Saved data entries
*** Block opens ***
Lemma slice_from_nonneg {A} (l : list A) (i : Z) :
  0 <= i -> slice_from l i = skipn (Z.to_nat i) l.
Proof.
  intros Hi. unfold slice_from, slice_index, len.
  destruct (Z.ltb_spec i 0); [lia|].
  destruct (Z.le_gt_cases i (Z.of_nat (length l))) as [Hil | Hil].
  - now rewrite Z.min_l by assumption.
  - rewrite Z.min_r by lia. rewrite Nat2Z.id.
    now rewrite !skipn_all2 by lia.
Qed.

(** Two adjacent slices make one. *)
Lemma slice_then_rest {A} (l : list A) (i j : Z) :
  0 <= i <= j -> (slice l i j ++ slice_from l j)%list = slice_from l i.
Proof.
  intros Hij. rewrite slice_nonneg, !slice_from_nonneg by lia.
  replace (Z.to_nat j) with ((Z.to_nat j - Z.to_nat i) + Z.to_nat i)%nat
    at 2 by lia.
  rewrite <- skipn_skipn. apply firstn_skipn.
Qed.

(** ** Decoding a batch reply *)

Section ParseReply.
Import MultiServiceResponsePacket.

Lemma table_len (offs : list Z) : length (table offs) = (2 * length offs)%nat.
Proof.
  unfold table. induction offs as [| o os IH]; cbn [map concat length].
  - reflexivity.
  - rewrite length_app, le_bytes_length, IH. lia.
Qed.

(** Cutting the table every two bytes gives back its entries. *)
Lemma table_chunks (offs : list Z) (pre : bytes) (s : nat) :
  length pre = (2 * s)%nat ->
  map (fun i => slice (pre ++ table offs) i (i + 2))
    (map (fun k => 0 + Z.of_nat k * 2) (seq s (length offs)))
  = map (le_bytes 2) offs.
Proof.
  revert pre s; induction offs as [| o os IH]; intros pre s Hpre.
  - reflexivity.
  - cbn [length seq map]. f_equal.
    + rewrite slice_nonneg by lia.
      replace (Z.to_nat (0 + Z.of_nat s * 2)) with (length pre + 0)%nat
        by lia.
      rewrite skipn_app, skipn_all2 by lia.
      replace (length pre + 0 - length pre)%nat with 0%nat by lia.
      cbn [skipn app]. unfold table. cbn [map concat].
      replace (Z.to_nat (0 + Z.of_nat s * 2 + 2) - (length pre + 0))%nat
        with (length (le_bytes 2 o) + 0)%nat
        by (rewrite le_bytes_length; lia).
      rewrite firstn_app_2. cbn [firstn]. apply app_nil_r.
    + specialize (IH (pre ++ le_bytes 2 o) (S s)).
      rewrite <- app_assoc in IH. apply IH.
      rewrite length_app, le_bytes_length. lia.
Qed.

Lemma range_table (offs : list Z) :
  range 0 (len (table offs)) 2
  = Ok (map (fun k => 0 + Z.of_nat k * 2) (seq 0 (length offs))).
Proof.
  unfold range, len. rewrite table_len.
  change (2 =? 0) with false. change (0 <? 2) with true. cbv iota.
  do 3 f_equal.
  replace (Z.of_nat (2 * length offs) - 0 + 2 - 1)
    with (1 + Z.of_nat (length offs) * 2) by lia.
  rewrite Z.div_add by lia. change (1 / 2) with 0. lia.
Qed.

Lemma unpack_table (offs : list Z) :
  Forall (fun o => 0 <= o < 65536) offs ->
  mapM Unpack_uint (map (le_bytes 2) offs) = Ok offs.
Proof.
  induction 1 as [| o os Ho _ IH]; cbn [map mapM]; [reflexivity|].
  rewrite <- (app_nil_r (le_bytes 2 o)).
  rewrite (Unpack_uint_Pack o [] Ho). cbn [rbind]. rewrite IH. reflexivity.
Qed.

(** The offset data of a well-formed reply is its table. *)
Lemma offset_data_table (offs : list Z) (rest : bytes) :
  slice (le_bytes 2 (len offs) ++ table offs ++ rest) 2
    (2 + 2 * len offs)
  = table offs.
Proof.
  pose proof (len_nonneg offs) as Hn.
  rewrite slice_nonneg by lia.
  change (Z.to_nat 2) with (length (le_bytes 2 (len offs)) + 0)%nat.
  rewrite skipn_app, skipn_all2 by (rewrite le_bytes_length; lia).
  rewrite le_bytes_length.
  replace (2 + 0 - 2)%nat with 0%nat by lia. cbn [skipn app].
  replace (Z.to_nat (2 + 2 * len offs) - (2 + 0))%nat
    with (length (table offs) + 0)%nat
    by (rewrite table_len; unfold len; lia).
  rewrite firstn_app_2. cbn [firstn]. apply app_nil_r.
Qed.
(** * Entrez MCP Python SDK: transport and session layer

    A shallow embedding of [sdk/python/entrez_sdk.py] (class [EntrezSDK]):
    the request pipeline [_request_payload], the response decoder
    [_parse_response_text] / [_parse_sse_payload], the payload error
    detection, the session header handling and [_call].

    Python values are modelled as follows.
    - [str] is a list of Unicode code points ([N]); the string methods the
      SDK uses ([strip], [lstrip], [startswith], [lower], [split],
      [splitlines], [join], [replace]) are written out below.
    - JSON-like values ([None], [bool], [int], [float], [str], [list],
      [dict]) are the inductive [json]; a [dict] with string keys is a
      [gmap].
    - An exception is a value of [exn]; a computation that may raise
      returns a [Res].
    - The [json] module, the formatting of values and the HTTP exchange are
      outside the repository: they are the operations of the classes
      [Python] and [Network]. *)

From Stdlib Require Ascii String.
From Stdlib Require Import ZArith NArith List Bool Floats DecimalString DecimalPos Lia.
From stdpp Require Import gmap list option.
Import String.StringSyntax.
Delimit Scope string_scope with string.

Set Warnings "-register-all".
Open Scope N_scope.

(** ** Python strings *)

Module Str.

Abbreviation pystr := (list N).

(** An ASCII literal as a Python string. *)
Definition str (s : String.string) : pystr :=
  map Ascii.N_of_ascii (String.list_ascii_of_string s).
Arguments str s%_string.

(** [c.isspace()]: the characters removed by [str.strip()]. *)
Definition is_space (c : N) : bool :=
  ((9 <=? c) && (c <=? 13)) || ((28 <=? c) && (c <=? 32))
  || (c =? 133) || (c =? 160) || (c =? 5760)
  || ((8192 <=? c) && (c <=? 8202))
  || (c =? 8232) || (c =? 8233) || (c =? 8239) || (c =? 8287)
  || (c =? 12288).

(** The line boundaries of [str.splitlines()]. *)
Definition is_linebreak (c : N) : bool :=
  ((10 <=? c) && (c <=? 13)) || ((28 <=? c) && (c <=? 30))
  || (c =? 133) || (c =? 8232) || (c =? 8233).

Fixpoint lstrip (s : pystr) : pystr :=
  match s with
  | c :: s' => if is_space c then lstrip s' else s
  | [] => []
  end.

Definition rstrip (s : pystr) : pystr := rev (lstrip (rev s)).

Definition strip (s : pystr) : pystr := rstrip (lstrip s).

(** [s.rstrip('/')] *)
Fixpoint lstrip_char (ch : N) (s : pystr) : pystr :=
  match s with
  | c :: s' => if c =? ch then lstrip_char ch s' else s
  | [] => []
  end.

Definition rstrip_char (ch : N) (s : pystr) : pystr :=
  rev (lstrip_char ch (rev s)).

Fixpoint startswith (s p : pystr) {struct p} : bool :=
  match p, s with
  | [], _ => true
  | a :: p', b :: s' => (a =? b) && startswith s' p'
  | _ :: _, [] => false
  end.

Definition endswith (s p : pystr) : bool := startswith (rev s) (rev p).

Definition eqb (s t : pystr) : bool := bool_decide (s = t).

(** [needle in s] for two strings. *)
Fixpoint contains (s needle : pystr) : bool :=
  startswith s needle ||
  match s with
  | _ :: s' => contains s' needle
  | [] => false
  end.

(** [s.lower()] on the ASCII letters. The SDK lowers a line only to test
    it for the prefix [data:], and no character outside [A-Z] lowers to
    one of [d], [a], [t], [:], so the other characters are left as they
    are. *)
Definition lower_char (c : N) : N :=
  if (65 <=? c) && (c <=? 90) then c + 32 else c.
(* ===== verification/_CoqProject ===== *)
-Q . S2P
Prelude.v
Logic.v
GoStrings.v
Hosts.v
StableSort.v
Urls.v
Sha256.v
Pool.v
Router.v
Breaker.v
DDoS.v
Http.v
Recorder.v
Auth.v
RateLimiter.v
Contention.v
Proxy.v
Config.v
Dashboard.v
Cache.v
Json.v
Monitor.v
Fmt.v
Terminal.v
Binary64.v
Js.v
Page.v
Logger.v
Tracing.v
Collectors.v
Bars.v
Gateway.v
GatewayDemo.v
Gzip.v
GatewayLaws.v
GatewayStatus.v
GatewayFaults.v
Labels.v
Policy.v
Handlers.v
FrontDoor.v
Screen.v
Lifecycle.v
Process.v
Interleaving.v
Startup.v
Boot.v
Race.v
(* ===== verification/Prelude.v ===== *)
(** * A verification library for the VA API gateway (Go)

    The program is an HTTP gateway in one process. A request passes two
    middlewares (security headers, request id) and a multiplexer; unless it is
    for a built-in endpoint it reaches [Gateway.ServeHTTP] (main.go), which asks
    DDoS protection and the rate limiter whether to admit it, finds the most
    specific route for its host and path, authenticates it if the route says so,
    tries the cache, lets the route's pool choose a backend, and proxies the
    request through one circuit breaker, with at most three attempts. Every step
    leaves a trace in the metrics, in the request's log and in its span.

    ** What models what

    - [Prelude]: machine integers, the outcome of a Go function (a value or a
      panic), the state monad [M] with [deferring] for [defer], automation.
      [Logic]: [keeps] and [wp], the reasoning rules of that monad.
    - The language's packages, as far as they are used: [GoStrings] (strings,
      strconv, net.SplitHostPort), [Urls] (net/url), [Http] (net/http: headers,
      requests, the server's response writer with its declared length and what
      it does for HEAD, the multiplexer in [Handlers]), [Sha256], [StableSort]
      (sort.SliceStable, characterised by its contract), [Json], [Fmt] (utf8,
      the verbs of fmt, durations), [Binary64] (conversions and magnitudes of
      [float64] on Rocq's [spec_float]), [Js] (the values and numbers of the
      script in the monitor's page).
    - routing.go: [Hosts] (hosts and prefixes), [Urls.normalizeUpstream], [Pool]
      (backends, balancing, health checks), [Router] ([AddRoute], [Route]),
      [Proxy] ([newBackendProxy] inside httputil.ReverseProxy).
    - middleware.go: [Breaker], [DDoS], [RateLimiter], [Auth]; the middlewares
      are in [Handlers].
    - recorder.go: [Recorder]. config.go: [Config]. logger.go: [Logger].
    - metrics.go: [Collectors] (the collectors and their registration); the
      values the handler counts are [Gateway.Metrics].
    - system_monitor.go: [Monitor] (the report), [Page] (the script of the page
      that shows it).
    - dashboard.go: [Dashboard] (counters), [Terminal] (colours, [stripANSI]),
      [Bars] (bars, labels, sparkline), [Screen] (banner, live dashboard).
    - handlers.go: [Cache], [Handlers], [Gzip], [Tracing] ([initTracer]).
    - main.go: [Gateway] ([NewGateway] and the whole of [ServeHTTP]); [Tracing]
      (spans, entries of the request log, [Close]); [Handlers.mux] and
      [Handlers.handler] are the chain [main] builds; [Boot] (the init functions
      in their order, and the configuration [main] reads); [Process] (the health
      scheduler, and the events of a running gateway); [Startup] (start and
      shutdown as steps of three goroutines).
    - main.go and middleware.go under concurrency: [Interleaving], where every
      request is a goroutine and the critical sections of [ServeHTTP] and
      [CircuitBreaker.Call] are steps that others come between; [Race], the
      same for the DDoS protection and its read-write lock; [Contention],
      eviction between the two steps of a rate check.
    - [Policy] is a specification of the handler: which verdict a request gets,
      and what the client, the counters, the log and the span are told of it.
    - [GatewayDemo] instantiates every interface with concrete functions and
      evaluates the handler on concrete requests.

    Backends and limiters are heap objects: a pool holds pointers ([ptr]) into
    the router's heap, and an update through one pointer shows through all.
    Request headers are one map shared by the attempts of a request, as in the
    code. Time is an integer of nanoseconds; in the handler each reading of the
    clock may be later than the one before by any amount ([env_delay]). The code
    of other modules is behind interfaces: [UnicodeTables], [JwtLib], [RateLib],
    [RedisLib], [Decoders], [JsonLib], [SortLib], [GzipLib], [IntConv] for the
    conversions Go leaves to the machine, [MapRange] for the order in which Go
    visits a map, [PromLib] for the metrics registry, [DotenvLib] for godotenv,
    [BrowserLib] for what the script's language leaves open, a function for
    Jaeger's NewTracer, and [Env] for the clock, the upstreams and the label check
    of the metrics client; what is relied on is stated in [JwtSpec], [RateSpec],
    [SortSpec], [GzipSpec], [PromSpec], [DotenvSpec], [BrowserSpec] and
    [LabelSpec], each with an instance.

    ** What is shown

    - Routing ([Hosts], [Router]): hosts have one normal form; a wildcard covers
      subdomains only; prefixes end at segment boundaries; the answer is the
      most specific registered route whatever the order of registration; every
      registration and health check keeps the table well-formed; what one
      registration adds; what stripping leaves.
    - Balancing ([Pool]): [NextPeer] returns a living member whenever there is
      one; round robin visits all in turn; the weighted balancer is
      proportional; least-connections gives the first least loaded; ip-hash is
      sticky; what a round of health checks changes.
    - Protection ([Breaker], [DDoS], [RateLimiter]): [Call] meets a
      specification of when it runs its function and of what it returns and
      leaves; it opens on exactly the configured number of consecutive
      failures and admits a probe after its timeout; thresholds and block
      durations are exact; cleaning up cannot be observed; clients do not
      interfere; eviction is invisible, so that each client has one bucket.
    - Identity ([Auth]), configuration ([Config]), forwarding ([Proxy]),
      recording ([Recorder]): which credentials are accepted; which variables
      declare which routes, in any order of the environment and of the map they
      are grouped in; what upstreams are
      sent; that the recorder and the client see the same status.
    - The handler ([GatewayLaws], [GatewayStatus], [GatewayFaults], [Policy],
      [Labels]): it carries out a decision table, down to the log entries and
      span tags of every verdict; every request is counted once, with the status
      the client reads, and its duration is observed under the same labels;
      connections are balanced; nothing is served that was not admitted, routed
      and authorized; what an open breaker does to the failure counts; for
      requests in UTF-8 the label check is not observable, and what it does to
      the others.
    - The front door ([FrontDoor]), the monitor ([Monitor], [Page]) and
      compression ([Gzip]): security headers on every response, which paths the
      gateway answers itself and with what effect, the busiest processes, what the
      page shows of a report and that its chart is a sliding window, a round trip
      through the compressor.
    - The whole ([Boot], [Lifecycle], [Process]): starting registers every
      collector and makes the logger before it loads the .env file, so that a
      LOG_LEVEL there is ignored; from a configuration on, through any
      sequence of requests, health checks and clean-ups, one invariant of all
      components holds and rules out every panic that the gateway's own state
      could cause; what the health scheduler publishes.
    - Concurrency ([Interleaving], [Race]): in every interleaving one request at
      most is with an upstream, the history of the breaker is a sequential one,
      no request waits forever and every run ends; the history of the DDoS
      protection is sequential up to the fault with which Go ends a process whose
      accesses to a map overlap, which two deletions can do; and an eviction can
      split a bucket ([Contention]).
    - Output ([Logger], [Bars], [Screen]): which lines a call writes, what
      colours change, that sparklines have their width for every history, when
      a refresh panics.

    Theorems that complete a component's picture and carry no number:
    [breaker_invariant], [wildcard_covers_subdomains_only],
    [backend_path_strips], [leastConnections_first_least], [ipHash_sticky],
    [HealthCheck_effect], [forwarded_host_and_proto], [validateAPIKey_digests],
    [default_routes_dispatch], [route_variable_names], [parseLogLevel_String],
    [colorBar_fits] (for every [float64]), [clean_exit_is_drained],
    [pathMatches_segment_boundary], [normalizeHost_normal_form],
    [block_lasts_duration], [monitor_lists_busiest], [log_writes_lines].

    Where the code departs from its comments or its intent, a theorem without a
    number states what it does: [retry_returns_to_failed_backend],
    [roundRobin_panics_past_sign_bit], [star_host_outranks_wildcards],
    [failed_probe_stays_half_open], [window_is_not_sliding],
    [informational_hides_final_status], [bare_flush_commits_unseen],
    [connection_header_strips_real_ip], [public_endpoint_ignores_segments],
    [cache_key_identity], [history_is_flat], [client_error_opens_breaker],
    [early_response_drops_security_headers], [whitelist_needs_no_credentials],
    [open_breaker_blames_backends], [least_conn_stays_in_front],
    [banner_row_overruns_frame], [colours_only_decorate],
    [cursor_may_stay_hidden], [deletions_coincide],
    [render_panics_iff_long_version], [declared_length_cuts_stream].

    ** Bounds

    Loops are structural: over the backends of a pool,
    the entries of the table, the three attempts of [retry]. Integers wrap at 64
    bits ([wrap64], [wrapu64]), and indexing out of range is a panic. The
    invariant of [Lifecycle] counts how far the round-robin counters and the
    history index can have moved, five per event, and holds for 2^59 events, 2^30
    backends and weights of up to 2^31, well below the wrap-around that
    [roundRobin_panics_past_sign_bit] describes. [Interleaving] bounds a run by
    16 steps per request. Fuel is taken only by the decimal text of a number in
    [Js]: 400 powers of ten ([below_one_spec], [least_double_reaches]) and the
    17 digits a double is known to need; no theorem rests on the latter.

    ** What is not modelled

    The log lines of the components other than the request log and the start of
    [main]; the style sheet and the options of the chart in the monitor's page,
    which is a constant to the server; sockets, signals and time limits of the
    server. [Gateway] handles requests one after the other, with
    background goroutines as steps between them; [Interleaving] is about the part
    from the choice of a backend on and leaves the choice itself open, [Race]
    about the DDoS protection, [Contention] about one eviction. The mutex of a logger is not modelled. *)

From stdpp Require Import base list gmap strings pretty.
From Stdlib Require Import ZArith Lia Ascii String List Permutation Finite.
(* ===== verification/Logic.v ===== *)
(** * Reasoning about the state monad

    [keeps R m]: whatever [m] does, return or panic, it relates the state it is
    run in to the state it leaves by [R]. For a preorder [R] the combinators of
    the monad keep it. [wp m Q s] is the weakest precondition of a
    postcondition on outcome and state. *)

From stdpp Require Import base list.
From Stdlib Require Import String List.
From S2P Require Import Prelude.

Section Keeps.
Context {S : Type} (R : S -> S -> Prop) `{!PreOrder R}.

Definition keeps {A} (m : M S A) : Prop := forall s, R s (m s).2.

Lemma keeps_ret {A} (a : A) : keeps (mret a).
Proof. intros s. by simpl. Qed.

Lemma keeps_gets {A} (f : S -> A) : keeps (gets f).
Proof. intros s. by simpl. Qed.

Lemma keeps_panic {A} (why : string) : keeps (panic (A := A) why).
Proof. intros s. by simpl. Qed.

Lemma keeps_lift {A} (o : outcome A) : keeps (lift_outcome o).
Proof. intros s. by simpl. Qed.

Lemma keeps_modify (f : S -> S) : (forall s, R s (f s)) -> keeps (modify f).
Proof. intros Hf s. apply Hf. Qed.

Lemma keeps_bind {A B} (m : M S A) (k : A -> M S B) :
  keeps m -> (forall a, keeps (k a)) -> keeps (m ≫= k).
Proof.
  intros Hm Hk s. unfold mbind, M_bind. specialize (Hm s). destruct (m s) as [[a|why] s1]; simpl in *; [|done].
  etrans; [exact Hm|apply Hk].
Qed.

Lemma keeps_deferring {A} (f : S -> S) (m : M S A) :
  keeps m -> (forall s, R s (f s)) -> keeps (deferring f m).
Proof.
  intros Hm Hf s. unfold deferring. specialize (Hm s). destruct (m s) as [o s1]. simpl in *.
  etrans; [exact Hm|apply Hf].
Qed.

Lemma keeps_deferring_call {A} (c : M S unit) (m : M S A) :
  keeps m -> keeps c -> keeps (deferring_call c m).
Proof.
  intros Hm Hc s. unfold deferring_call. specialize (Hm s). destruct (m s) as [o s1]. simpl in Hm.
  specialize (Hc s1). destruct (c s1) as [[u|why] s2]; simpl in *; by etrans.
Qed.
End Keeps.

#[export] Hint Resolve keeps_ret keeps_gets keeps_panic keeps_lift keeps_modify keeps_bind
  keeps_deferring keeps_deferring_call : gw.

Section Wp.
Context {S : Type}.

Definition wp {A} (m : M S A) (Q : outcome A -> S -> Prop) (s : S) : Prop := Q (m s).1 (m s).2.

Lemma wp_bind {A B} (m : M S A) (k : A -> M S B) Q s :
  wp m (fun o s' => match o with Ret a => wp (k a) Q s' | Panic why => Q (Panic why) s' end) s ->
  wp (m ≫= k) Q s.
Proof. unfold wp, mbind, M_bind. by destruct (m s) as [[a|why] s1]. Qed.

Lemma wp_mono {A} (m : M S A) (Q Q' : outcome A -> S -> Prop) s :
  wp m Q s -> (forall o s', Q o s' -> Q' o s') -> wp m Q' s.
Proof. unfold wp. auto. Qed.

Lemma wp_deferring {A} (f : S -> S) (m : M S A) Q s :
  wp m (fun o s' => Q o (f s')) s -> wp (deferring f m) Q s.
Proof. unfold wp, deferring. by destruct (m s). Qed.

(** What [m] keeps may be assumed of the state it leaves. *)
Lemma wp_keeps {A} (R : S -> S -> Prop) (m : M S A) Q s :
  keeps R m -> (forall o s', R s s' -> Q o s') -> wp m Q s.
Proof. intros Hm HQ. apply HQ, Hm. Qed.

Lemma wp_keeps_and {A} (R : S -> S -> Prop) (m : M S A) Q s :
  keeps R m -> wp m Q s -> wp m (fun o s' => R s s' /\ Q o s') s.
Proof. intros Hm HQ. split; [apply Hm|apply HQ]. Qed.
End Wp.

(** Running a bind whose first step is known. *)
Lemma bind_Ret {S A B} (m : M S A) (k : A -> M S B) s a s' :
  m s = (Ret a, s') -> (m ≫= k) s = k a s'.
Proof. unfold mbind, M_bind. by intros ->. Qed.

Lemma bind_Panic {S A B} (m : M S A) (k : A -> M S B) s why s' :
  m s = (Panic why, s') -> (m ≫= k) s = (Panic why, s').
Proof. unfold mbind, M_bind. by intros ->. Qed.

(** Peel a chain of monadic steps, by the head of the program, closing the
    obligations the database knows. *)
Ltac keep_step :=
  lazymatch goal with
  | |- forall _, _ => intro
  | |- keeps _ (_ ≫= _) => apply keeps_bind; [typeclasses eauto| |]
  | |- keeps _ (deferring _ _) => apply keeps_deferring; [typeclasses eauto| |]
  | |- keeps _ (deferring_call _ _) => apply keeps_deferring_call; [typeclasses eauto| |]
  | |- keeps _ (modify _) => apply keeps_modify
  | |- keeps _ (mret _) => apply keeps_ret; typeclasses eauto
  | |- keeps _ (gets _) => apply keeps_gets; typeclasses eauto
  | |- keeps _ (lift_outcome _) => apply keeps_lift; typeclasses eauto
  | |- keeps _ (panic _) => apply keeps_panic; typeclasses eauto
  | |- keeps _ (match ?x with _ => _ end) => destruct x eqn:?
  | |- _ => solve [done | eauto with gw | case_if; eauto with gw; done]
  end.
Ltac keep_steps := repeat keep_step.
*** Block closes ***
→ Required action:
What you return should be the lines from the beginning of the records through the one that contains "list A) (i j", repeated exactly and with no additions.

→ Written answer:
Lemma slice_from_nonneg {A} (l : list A) (i : Z) :
  0 <= i -> slice_from l i = skipn (Z.to_nat i) l.
Proof.
  intros Hi. unfold slice_from, slice_index, len.
  destruct (Z.ltb_spec i 0); [lia|].
  destruct (Z.le_gt_cases i (Z.of_nat (length l))) as [Hil | Hil].
  - now rewrite Z.min_l by assumption.
  - rewrite Z.min_r by lia. rewrite Nat2Z.id.
    now rewrite !skipn_all2 by lia.
Qed.

(** Two adjacent slices make one. *)
Lemma slice_then_rest {A} (l : list A) (i j : Z) :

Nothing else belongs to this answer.